Later in the day, we visited this small village that straddles both Area B and Area C — two areas of Israeli military occupation. As we walked with our guide Adam, we saw what that colonization means. Massive concrete high-rises typical of Israeli settlers loom on every hillside over the rocky valley where Wadi Foquin survives. Where the Palestinian village has 1,500 residents, the Israeli settlement houses 60,000 — a series of complexes that were all built and filled to capacity in just three short years.

It’s not just the buildings or the numbers that intimidate, that never fade from the background as children play or as families till their fields. The Israeli military has chased village children out of their own playground. At night, settlers sneak down to scrawl racist graffiti like “death to Arabs” on the walls of the youth soccer field. In daylight, dozens of them march down fully armed from their fortresses-on-the-hills to terrorize the villagers — as they did just days before our arrival. As if this wasn’t enough, the settlement occasionally releases the sewage from all 60,000 residents down to Wadi Foquin’s fields below. This literal bile of occupation and dispossession kills crops and poisons animals and villagers.
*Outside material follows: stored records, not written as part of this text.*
(** The loop over a stretch [pre] of accepted specifiers, for any iterable
    whose elements stay put during the run. *)
Lemma normalize_loop_iter pre : forall done acc h hosts nl post,
  iterates hosts nl h (done ++ pre ++ post) ->
  h !! nl = Some (OList acc) ->
  Forall (fun v => is_spec h v = true) pre ->
  exists h1 out,
    (forall fuel,
       normalize_loop (length pre + fuel) hosts nl (length done) h =
       normalize_loop fuel hosts nl (length done + length pre) h1) /\
    h1 !! nl = Some (OList (acc ++ out)) /\
    frame nl h h1 /\
    Forall2 (normalized_as h h1) pre out.
Proof.
  induction pre as [|v pre IH]; intros done acc h hosts nl post Hit Hn Hs.
  - exists h, []. simpl. rewrite Nat.add_0_r, app_nil_r.
    repeat split; auto.
  - apply Forall_cons in Hs as [Hv Hs].
    change ((v :: pre) ++ post) with (v :: (pre ++ post)) in Hit.
    assert (Hnext : iter_next hosts (length done) h = (Ok (Some v), h)).
    { rewrite (Hit h (length done) (frame_refl nl h)).
      now rewrite list_lookup_middle. }
    assert (Hln : nl < length h) by (eapply lookup_lt_Some; eauto).
    assert (Hnd : forall xs, h !! nl <> Some (ODict xs)) by (intros xs; congruence).
    assert (Hstep : exists r h2,
      frame nl h h2 /\ h2 !! nl = Some (OList (acc ++ [r])) /\
      normalized_as h h2 v r /\
      forall fuel,
        normalize_loop (S fuel) hosts nl (length done) h =
        normalize_loop fuel hosts nl (S (length done)) h2).
    { destruct v as [| | |s|l]; simpl in Hv; try discriminate.
      - set (h1 := h ++ [ODict {[ "host" := VStr s ]}]).
        assert (Hn1 : h1 !! nl = Some (OList acc))
          by (unfold h1; rewrite lookup_alloc_old; auto).
        exists (VRef (length h)), (<[nl := OList (acc ++ [VRef (length h)])]> h1).
        split; [eapply frame_trans; [apply frame_alloc | apply frame_store] |].
        split; [apply lookup_store_eq; unfold h1; rewrite length_app; lia |].
        split.
        + simpl. exists (length h). repeat split; auto.
          rewrite lookup_store_ne by lia. apply lookup_alloc_new.
        + intros fuel. cbn [normalize_loop].
          rewrite (bind_ok _ _ _ _ _ Hnext). cbn [isinstance_str].
          rewrite (bind_ok _ _ h (length h) h1) by reflexivity.
          now rewrite (bind_ok _ _ _ _ _
                         (list_append_ok _ _ _ (VRef (length h)) Hn1)).
      - destruct (h !! l) as [[]|] eqn:El; try discriminate.
        assert (Hd : isinstance_dict (VRef l) h = (Ok true, h)).
        { unfold isinstance_dict.
          now rewrite (bind_ok _ _ _ _ _ (deref_ok _ _ _ El)). }
        exists (VRef l), (<[nl := OList (acc ++ [VRef l])]> h).
        split; [apply frame_store |].
        split; [now apply lookup_store_eq |].
        split.
        + simpl. split; auto. rewrite lookup_store_ne; auto. congruence.
        + intros fuel. cbn [normalize_loop].
          rewrite (bind_ok _ _ _ _ _ Hnext). cbn [isinstance_str].
          rewrite (bind_ok _ _ _ _ _ Hd).
          now rewrite (bind_ok _ _ _ _ _ (list_append_ok _ _ _ (VRef l) Hn)). }
    destruct Hstep as (r & h2 & F12 & Hn2 & Hr & Hrun1).
    destruct (IH (done ++ [v]) (acc ++ [r]) h2 hosts nl post)
      as (h' & out & Hrun & Hout & F & Hrel).
    + rewrite <- app_assoc. now apply (iterates_frame _ _ h).
    + exact Hn2.
    + eapply Forall_impl; [exact Hs |]. intros x. simpl.
      now apply (is_spec_frame nl).
    + exists h', (r :: out).
      rewrite <- app_assoc in Hout. simpl in Hout.
      pose proof (frame_trans _ _ _ _ F12 F) as F'.
      split; [| split; [exact Hout | split; [exact F' |]]].
      * intros fuel. cbn [length Nat.add]. rewrite Hrun1.
        rewrite length_app, Nat.add_1_r in Hrun. rewrite Hrun.
        f_equal. lia.
      * constructor.
        -- destruct v as [| | |s|l]; simpl in Hr |- *; auto.
           ++ destruct Hr as (d & -> & Hd & Hl). exists d.
              repeat split; auto. destruct F as [_ F]. rewrite F; auto.
              ** eapply lookup_lt_Some; eauto.
              ** intros ->. congruence.
           ++ destruct Hr as [-> Hl]. split; auto.
              simpl in Hv. destruct (h !! l) as [[]|] eqn:El; try discriminate.
              rewrite <- El. destruct F' as [_ F''].
              apply F''; [eapply lookup_lt_Some; eauto | congruence].
        -- apply (normalized_as_rebase nl h h2); auto.
Qed.

(** The whole run of [normalize_hosts] over an iterable of accepted
    specifiers. *)
Lemma normalize_hosts_iter (h : heap) hosts xs fuel :
  (forall h0, frame (length h) h h0 -> iterates hosts (length h) h0 xs) ->
  Forall (fun v => is_spec h v = true) xs ->
  length xs < fuel ->
  exists ys h',
    normalize_hosts fuel hosts h = (Ok (VRef (length h)), h') /\
    h' !! length h = Some (OList ys) /\
    frame (length h) h h' /\
    Forall2 (normalized_as h h') xs ys.
Proof.
  intros Hit Hs Hf.
  pose proof (frame_alloc (length h) h (OList [])) as F0.
  assert (Hnone : forall d, h !! length h <> Some (ODict d)).
  { intros d. rewrite lookup_ge_None_2; [discriminate | lia]. }
  destruct (normalize_loop_iter xs [] [] (h ++ [OList []]) hosts (length h) [])
    as (h1 & out & Hrun & Hout & F & Hrel).
  - rewrite app_nil_r. now apply Hit.
  - apply lookup_alloc_new.
  - eapply Forall_impl; [exact Hs |]. intros x. simpl.
    now apply (is_spec_frame (length h) h).
  - exists out, h1. pose proof (frame_trans _ _ _ _ F0 F) as F'.
    split; [| split; [exact Hout | split; [exact F' |]]].
    + unfold normalize_hosts, alloc.
      rewrite (bind_ok _ _ h (length h) (h ++ [OList []])) by reflexivity.
      replace fuel with (length xs + S (fuel - length xs - 1)) by lia.
      unfold bind. rewrite Hrun. cbn [normalize_loop].
      assert (Hend : iter_next hosts (length xs) h1 = (Ok None, h1)).
      { rewrite (Hit h1 F' h1 (length xs) (frame_refl _ _)).
        now rewrite lookup_ge_None_2 by lia. }
      unfold bind. simpl length. simpl Nat.add. now rewrite Hend.
    + apply (normalized_as_rebase (length h) h (h ++ [OList []])); auto.
Qed.

(** The same run, cut at any position: the records of [pre] exist in an
    intermediate store [h1], those of [post] are built after it. *)
Lemma normalize_hosts_split (h : heap) hosts pre post fuel :
  (forall h0, frame (length h) h h0 ->
              iterates hosts (length h) h0 (pre ++ post)) ->
  Forall (fun v => is_spec h v = true) (pre ++ post) ->
  length (pre ++ post) < fuel ->
  exists h1 out1 out2 h2,
    normalize_hosts fuel hosts h = (Ok (VRef (length h)), h2) /\
    h2 !! length h = Some (OList (out1 ++ out2)) /\
    frame (length h) h h1 /\ frame (length h) h1 h2 /\
    Forall2 (normalized_as (h ++ [OList []]) h1) pre out1 /\
    Forall2 (normalized_as h1 h2) post out2.
Proof.
  intros Hit Hs Hf. rewrite length_app in Hf.
  apply Forall_app in Hs as [Hs1 Hs2].
  pose proof (frame_alloc (length h) h (OList [])) as F0.
  assert (Hnone : forall d, h !! length h <> Some (ODict d)).
  { intros d. rewrite lookup_ge_None_2; [discriminate | lia]. }
  destruct (normalize_loop_iter pre [] [] (h ++ [OList []]) hosts (length h) post)
    as (h1 & out1 & Hrun1 & Hout1 & F1 & Hrel1).
  { now apply Hit. }
  { apply lookup_alloc_new. }
  { eapply Forall_impl; [exact Hs1 |]. intros x. simpl.
    now apply (is_spec_frame (length h) h). }
  pose proof (frame_trans _ _ _ _ F0 F1) as F01.
  destruct (normalize_loop_iter post pre out1 h1 hosts (length h) [])
    as (h2 & out2 & Hrun2 & Hout2 & F2 & Hrel2).
  { rewrite app_nil_r. now apply Hit. }
  { exact Hout1. }
  { eapply Forall_impl; [exact Hs2 |]. intros x. simpl.
    now apply (is_spec_frame (length h) h). }
  pose proof (frame_trans _ _ _ _ F01 F2) as F02.
  exists h1, out1, out2, h2.
  split; [| split; [exact Hout2 | auto]].
  unfold normalize_hosts, alloc.
  rewrite (bind_ok _ _ h (length h) (h ++ [OList []])) by reflexivity.
  replace fuel with
    (length pre + (length post + S (fuel - length pre - length post - 1)))
    by lia.
  unfold bind. simpl length in Hrun1. simpl Nat.add in Hrun1.
  rewrite Hrun1, Hrun2. cbn [normalize_loop].
  assert (Hend : iter_next hosts (length pre + length post) h2 = (Ok None, h2)).
  { rewrite (Hit h2 F02 h2 _ (frame_refl _ _)).
    rewrite lookup_ge_None_2; [reflexivity | rewrite length_app; lia]. }
  unfold bind. now rewrite Hend.
Qed.





(** X2. A host list given as a tuple is normalized like a list: same
    length, a string [s] becomes a new record [{host: s}], a dict is passed
    through as the same object. *)
Theorem normalize_hosts_tuple (h : heap) (hosts : loc) (xs : list value)
    (fuel : nat) :
  h !! hosts = Some (OTuple xs) ->
  Forall (fun v => is_spec h v = true) xs ->
  length xs < fuel ->
  exists out ys h',
    normalize_hosts fuel (VRef hosts) h = (Ok (VRef out), h') /\
    h' !! out = Some (OList ys) /\
    length ys = length xs /\
    Forall2 (normalized_as h h') xs ys.
Proof.
  intros Hh Hs Hf.
  assert (Hlh : hosts < length h) by (eapply lookup_lt_Some; eauto).
  destruct (normalize_hosts_iter h (VRef hosts) xs fuel)
    as (ys & h' & Hrun & Hout & F & Hrel); auto.
  - intros h0 F0. apply (iterates_frame _ _ h); auto.
    apply iterates_tuple; auto. lia.
  - exists (length h), ys, h'. repeat split; auto.
    symmetry. eapply Forall2_length; eauto.
Qed.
Even as the Israeli state seized the land, built and filled this settlement in just three short years, Palestinians here have nowhere to grow. The Israeli state has shrunk Wadi Foquin’s original 17,000 acres down to just 3,000 — and only allows Palestinians to live on 300 of those. And even that number is still shrinking. As Adam’s friend started building his house, the Israeli state redrew the map of “acceptable” living area. In typical fashion, an Israeli court ruled if Adam’s friend made any further alteration to his house the military would demolish it entirely.

With seized lands come military checkpoints and the violence they entail. The Israeli military murdered Adam’s cousin, Ahmad, in 2020. As Ahmad and their friends approached a checkpoint near Wadi Foquin they found a woman screaming in the street. Her husband had been shot in the stomach.

Rushing to their aid, Ahmad’s friends drove the husband to a doctor while Ahmad stayed with the wife and her children in her car. A soldier, likely fearing a car stopped by the checkpoint, shot at it and hit Ahmad in the leg. Ahmad got out to flee the gunfire and the soldier followed him — ultimately killing him with six rifle shots to his heart.

When we think of terror, rarely does our “common sense” consider the daily terror of settlements looming over Palestinian villages. It does not think of the indignities of poisoned water or demolished homes. For common sense to do so would highlight the very horror that’s hidden behind these everyday operations of violence — whether in Palestine or back in the States. Instead it thinks of the aberrant Palestinian terrorist.

But when terror becomes mundane, hopelessness does not always sit alone. When asked if Adam had to be careful about whom he’s meeting with, since the Israeli military was likely watching all the time, he shrugged, a twinge of pain hidden in his voice.

“We’ve lost everything already. What else could they take?”

 

Chris M.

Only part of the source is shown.